Asked by: Rebecca Paul (Conservative - Reigate)
Question to the Department of Health and Social Care:
To ask the Secretary of State for Health and Social Care, whether his Department has identified service gaps in the provision of primary care, mental health, dentistry and substance misuse services at HMP/YOI Downview.
Answered by Zubir Ahmed - Parliamentary Under-Secretary (Department of Health and Social Care)
Primary care, mental health, dentistry, and substance misuse services at HMP/YOI Downview are delivered under the national specification for integrated healthcare.
As part of the commissioning monitoring processes outlined in the NHS Strategic Commissioning Framework, which covers all National Health Service commissioned services, including health and justice, providers are measured against the mandatory performance indicators within the national specification and any potential inconsistencies in service delivery are identified.
Independent processes are also embedded within service delivery monitoring. These include annual healthcare needs assessments, equality impact assessments, Independent Monitoring Board reports, Care Quality Commission reports and inspections, and user experience consultations. An annual user experience has also been carried out across all prisons in the South East.
Asked by: Rebecca Paul (Conservative - Reigate)

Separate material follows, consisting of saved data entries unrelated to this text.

(** ** Opening a local page *)
Record opened (s s' : dsm) (r p : Z) (pr : protection) : Prop := {
  op_cc x i : cc s' x i = cc s x i;
  op_touched x i : touched s' x i = touched s x i;
  op_cache : cacheData s' = cacheData s;
  op_copy : pagecopy s' = pagecopy s;
  op_home : globalData s' = globalData s;
  op_vm x q : vmap s' x q = if decide (x = r /\ q = p) then (BHome (off p), pr) else vmap s x q;
  op_wb x : wb s' x = wb s x;
  op_dir : dir_step s s';
  op_kept : local_bits_kept s s' (fun q => q = p);
  op_prot : pr ≠ PROT_NONE;
  op_sharer : has_bit (shr s' r p) r = true;
  op_writer : pr = PROT_RW -> has_bit (wr s' r p) r = true;
}.

Lemma inv_opened {pend} s s' r p pr :
  inv_pend pend s -> node r -> page p -> home p = r -> opened s s' r p pr -> inv_pend pend s'.
Proof using Hc.
  intros Hi Hr Hp Hloc [Ecc Et E3 E4 E5 Ev Ew Hd Hk Hpr Hsh Hwr].
  assert (Hh : forall x q, holds s' x q -> holds s x q) by (unfold holds; intros x q; by rewrite Ecc).
  split.
  - intros x i Hx Hxi. apply (slot_ok_equiv s); auto; [|by apply (iv_slot _ _ Hi)].
    intros Hsl. rewrite Ev, decide_False; [done|]. intros [-> E].
    pose proof (sl_remote _ _ _ Hsl). congruence.
  - intros x q Hx Hq Hl. unfold local_vm_ok. rewrite Ev. destruct (decide (x = r /\ q = p)) as [[-> ->]|Hne].
    + rewrite Hsh. done.
    + pose proof (iv_local _ _ Hi x q Hx Hq Hl) as H. subst x. unfold local_vm_ok in H.
      assert (q ≠ p) by (intros ->; by apply Hne). rewrite (Hk q Hq) by done.
      destruct (has_bit (shr s (home q) q) (home q)); [|done].
      destruct H as (H1 & H2 & H3). split_and!; try done. intros H4. apply (dt_writer _ _ Hd); auto.
  - intros x q Hx Hq Hl. unfold remote_vm_ok. rewrite Ev, Ecc, decide_False; [by apply (iv_remote _ _ Hi)|].
    intros [-> ->]. done.
  - intros x Hx. destruct (iv_wb _ _ Hi x Hx) as [W1 W2]. split; [by rewrite Ew|].
    intros i. rewrite Ew, Ecc. apply W2.
  - intros q Hq. destruct (iv_dir _ _ Hi q Hq) as [D1 D2 D3]. split; [by apply Hd| |].
    + intros x Hx H. apply (dt_sharer _ _ Hd); auto.
    + intros x Hx [H1 H2]. apply (write_visible_step s); [done|done|]. apply D3; [done|].
      split; [auto|]. by rewrite Ecc in H2.
  - intros x q Hx Hq H1 Hsole j Hj Hpl. unfold cache_byte, copy_byte, home_byte. rewrite Ecc, E3, E4, E5.
    apply (iv_data _ _ Hi x q Hx Hq (Hh _ _ H1)); [|done|done].
    intros y Hy. destruct (has_bit (wr s (home q) q) y) eqn:E; [|done].
    apply (dt_writer _ _ Hd q y Hq) in E. by rewrite Hsole in E.
Qed.
Lemma wrote_back_flushed pend s s' r i :
  inv_pend pend s -> node r -> 0 <= i < cachesize c -> cd_dirty (cc s r i) = DIRTY ->
  wrote_back s s' r i -> flushed s s' r [i].
Proof using Hc.
  intros Hi Hr Hidx Hd [Ecc Et Es Ec Ep Eh Ev Ew _ _].
  destruct (slot_of_dirty c pl s r i (iv_slot _ _ _ _ Hi r i Hr Hidx) Hd) as [Hs Hv].
  destruct Hs as [Hp Hpi _ _ _ _]. set (p := cd_tag (cc s r i)) in *.
  destruct (merged_bytes c pl Hc s s' r p Hp Eh) as [Hbp Hbq].
  assert (Hq : forall q, page q -> (cd_tag (cc s r (cidx q)) = q /\ cidx q ∈ [i]) <-> q = p).
  { intros q Hq. rewrite list_elem_of_singleton. split; [by intros [E1 E2]; rewrite E2 in E1|].
    intros ->. by rewrite Hpi. }
  split; try done.
  - intros x k. rewrite Ecc, (decide_ext (x = r /\ k ∈ [i]) (x = r /\ k = i))
      by (by rewrite list_elem_of_singleton).
    case_decide as E; [|done]. destruct E as [-> ->]. by rewrite Hv.
  - intros q j Hpq Hj. rewrite (decide_ext _ (q = p)) by (by apply Hq).
    case_decide as E; [subst q; by apply Hbp|by apply Hbq].
  - intros x q Hpq Hne. rewrite Ev, decide_False; [done|]. intros [-> E]. apply Hne. split; [done|].
    by apply Hq.
Qed.

Lemma flushed_app s1 s2 s3 r l1 l2 :
  flushed s1 s2 r l1 -> flushed s2 s3 r l2 -> flushed s1 s3 r (l1 ++ l2).
Proof.
  intros [A1 A2 A3 A4 A5 A6 A7 A8] [B1 B2 B3 B4 B5 B6 B7 B8].
  assert (Etag : forall x i, cd_tag (cc s2 x i) = cd_tag (cc s1 x i)).
  { intros x i. rewrite A1. case_decide as E; [|done]. by destruct E as [-> _]. }
  assert (Est : forall x i, cd_state (cc s2 x i) = cd_state (cc s1 x i)).
  { intros x i. rewrite A1. case_decide as E; [|done]. by destruct E as [-> _]. }
  split.
  - intros x i. rewrite B1, Etag, Est, A1.
    repeat case_decide; try done; exfalso; in_app; tauto.
  - intros. by rewrite B2.
  - intros. by rewrite B3.
  - by rewrite B4.
  - by rewrite B5.
  - intros q j Hq Hj. rewrite B6, A6, Etag by done. unfold SwdsmInv.cache_byte, SwdsmInv.copy_byte.
    rewrite A4, A5. repeat case_decide; try done; exfalso; in_app; tauto.
  - intros x q Hq Hne. rewrite B7, A7; [done|done|..]; try done.
    + rewrite elem_of_app in Hne. tauto.
    + rewrite elem_of_app in Hne. rewrite Etag. tauto.
  - intros x Hx. by rewrite B8, A8.
Qed.

Lemma pops_ok pend s r k :
  inv_pend pend s -> node r -> 0 <= k <= Z.of_nat (length (wb s r)) ->
  exists s', for_each (seqZ 0 k) (fun _ s => wb_pop_write_back c pl s r) s = Ok s' /\
    inv_pend pend s' /\ wb s' r = drop (Z.to_nat k) (wb s r) /\ flushed s s' r (take (Z.to_nat k) (wb s r)).
Proof using Hc.
  intros Hi Hr Hk.
  apply (for_range_ok k _ (fun i s1 => inv_pend pend s1 /\ wb s1 r = drop (Z.to_nat i) (wb s r) /\
    flushed s s1 r (take (Z.to_nat i) (wb s r)))); [lia| |].
  - split_and!; [done|done|apply flushed_nil].
  - intros i s1 Hik (H1 & H2 & H3). replace (Z.to_nat (i + 1)) with (S (Z.to_nat i)) by lia.
    destruct (lookup_lt_is_Some_2 (wb s r) (Z.to_nat i)) as [v Hv]; [lia|].
    rewrite (drop_S _ _ _ Hv) in H2.
    destruct (pop_write_back_ok pend s1 r v _ H1 Hr H2) as (s2 & E & Hw & Ht & Hi2 & Hv2 & Hd).
    exists s2. split_and!; try done. rewrite (take_S_r _ _ _ Hv).
    apply (flushed_app s s1 s2); [done|]. by apply (wrote_back_flushed pend).
Qed.

Lemma wb_flush_ok pend s r :
  inv_pend pend s -> node r -> exists s', wb_flush c pl s r = Ok s' /\ inv_pend pend s' /\
    wb s' r = [] /\ flushed s s' r (wb s r).
Proof using Hc.
  intros Hi Hr. unfold wb_flush. remember (wb s r) as l eqn:El. symmetry in El.
  revert s Hi El. induction l as [|i l IH]; intros s Hi El.
  - exists s. simpl. rewrite El. split_and!; try done. apply flushed_nil.
  - cbn [length wb_flush_loop]. rewrite El.
    destruct (pop_write_back_ok pend s r i l Hi Hr El) as (s1 & -> & Hw & Ht & Hi1 & Hv & Hd).
    cbn [mbind outcome_bind]. destruct (IH s1 Hi1 Hw) as (s2 & E2 & Hi2 & Hw2 & Hf).
    exists s2. split_and!; try done. change (i :: l) with ([i] ++ l).
    apply (flushed_app s s1 s2); [|done]. by apply (wrote_back_flushed pend).
Qed.

(** ** Adding to the buffer *)
Lemma wb_add_ok {pend} s r idx :
  inv_pend (pend_add pend r idx) s -> node r -> 0 <= idx < cachesize c -> cd_dirty (cc s r idx) = DIRTY -> ~ pend r idx ->
  exists s' l, wb_add c pl s r idx = Ok s' /\ inv_pend pend s' /\ (idx ∉ l) /\
    (forall i, i ∈ l -> i ∈ wb s r) /\
    exists s1, flushed s s1 r l /\ wb s1 r = drop (length l) (wb s r) /\
      s' = count (set_wb s1 r (wb s1 r ++ [idx])) r c_page_count.
Proof using Hc.
  intros Hi Hr Hidx Hd Hnp. destruct (iv_wb _ _ _ _ Hi r Hr) as [W1 W2].
  assert (Hni : idx ∉ wb s r).
  { intros H. apply W2 in H. unfold pend_add in H. tauto. }
  unfold wb_add, wb_has. rewrite bool_decide_false by done.
  assert (exists s1 l, (if wb_max_size c <=? Z.of_nat (length (wb s r))
            then wb_flush_partial c pl s r else Ok s) = Ok s1 /\ inv_pend (pend_add pend r idx) s1 /\
            flushed s s1 r l /\ wb s1 r = drop (length l) (wb s r) /\ (forall i, i ∈ l -> i ∈ wb s r))
    as (s1 & l & -> & Hi1 & Hf & Hw & Hsub).
  { destruct (Z.leb_spec (wb_max_size c) (Z.of_nat (length (wb s r)))) as [Hle|Hlt].
    - unfold wb_flush_partial. pose proof (ck_wb c pl Hc).
      destruct (pops_ok _ s r (wb_write_back_size c) Hi Hr) as (s1 & -> & Hi1 & Hw & Hf); [lia|].
      cbn [mbind outcome_bind]. eexists _, _. split; [reflexivity|].
      split. { eapply (inv_proper c pl Hc); [|exact Hi1]. by split. }
      split. { destruct Hf. split; done. }
      rewrite length_take_le by lia. split; [done|]. intros i (k & Hk & _)%elem_of_take.
      by apply (list_elem_of_lookup_2 _ k).
    - exists s, []. split_and!; try done; [apply flushed_nil|by intros i ?%elem_of_nil]. }
  assert (Hnl : idx ∉ l) by auto.
  cbn [mbind outcome_bind]. eexists _, l. split; [reflexivity|]. split.
  - apply (inv_buffered c pl Hc); try done. rewrite (fd_cc _ _ _ _ Hf), decide_False by tauto. done.
  - split; [done|]. split; [done|]. by exists s1.
Qed.

(** ** What an operation of node [r] leaves alone

    The caches of the other nodes, and the home bytes [r] has not modified. *)
Definition unmodified (s : dsm) (r q j : Z) : Prop :=
  holds_dirty s r q -> cache_byte s r q j = copy_byte s r q j.
(** A copy of the byte, if [r] has one, is the home byte. *)
Definition in_sync (s : dsm) (r q j : Z) : Prop :=
  holds s r q -> cache_byte s r q j = home_byte s q j.
(** What a write-back of the byte leaves at its home. *)
Definition merged_byte (s : dsm) (r q j : Z) : Z :=
  if decide (cache_byte s r q j = copy_byte s r q j) then home_byte s q j else cache_byte s r q j.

Question to the Scotland Office:
To ask the Secretary of State for Scotland, what steps he is taking with Cabinet colleagues to help ensure that UK public bodies in Scotland implement the For Women Scotland Ltd v The Scottish Ministers Supreme Court judgment.
Answered by Kirsty McNeill - Parliamentary Under-Secretary (Scotland Office)
The Equality and Human Rights Commission has shared its updated draft statutory code of Practice for Services, Public Functions and Associations with my Right Honourable Friend, the Minister for Women and Equalities. She will consider it fully and make a decision in due course. It is important we take the time to get this right.
The Code of Practice will apply to service providers, public bodies and associations across Great Britain. It is for the Scottish Government, of course, to ensure that its own public bodies comply with their legal obligations under the Equality Act 2010.
Asked by: Rebecca Paul (Conservative - Reigate)
Question to the Department of Health and Social Care:
To ask the Secretary of State for Health and Social Care, whether his Department plans to provide additional support for women who face additional prescription costs due to (a) menorrhagia and (b) other menstrual issues caused by (i) miscarriage and (ii) other significant traumas.
Answered by Zubir Ahmed - Parliamentary Under-Secretary (Department of Health and Social Care)
There are no plans to review the support available to women facing these issues.
A maternity exemption certificate can be applied for as soon as a healthcare professional has confirmed that the patient is pregnant or has given birth, including still-birth, in the previous twelve months, and this provides exemption from prescription costs until 12 months after the due date. The certificate remains valid if the patient has a miscarriage. The certificate is automatically backdated one month from the date the application is received by the NHS Business Services Authority.
If a patient is not entitled to the maternity exemption, they can purchase a prescription prepayment certificate (PPC), which allows them to claim as many prescriptions as they need for a set cost. A three-monthly PPC, costing £32.05, or an annual PPC, costing £114.50, will save people money if they need four or more items in three months or 12 or more items in 12 months. To help spread the cost, people can pay for an annual PPC by ten monthly direct debits. A holder of a 12-month certificate can get all the prescriptions they need for just over £2 per week.
Approximately 40% of the population are currently liable to pay the prescription charge though approximately 89% of the items dispensed in the community are dispensed free of charge.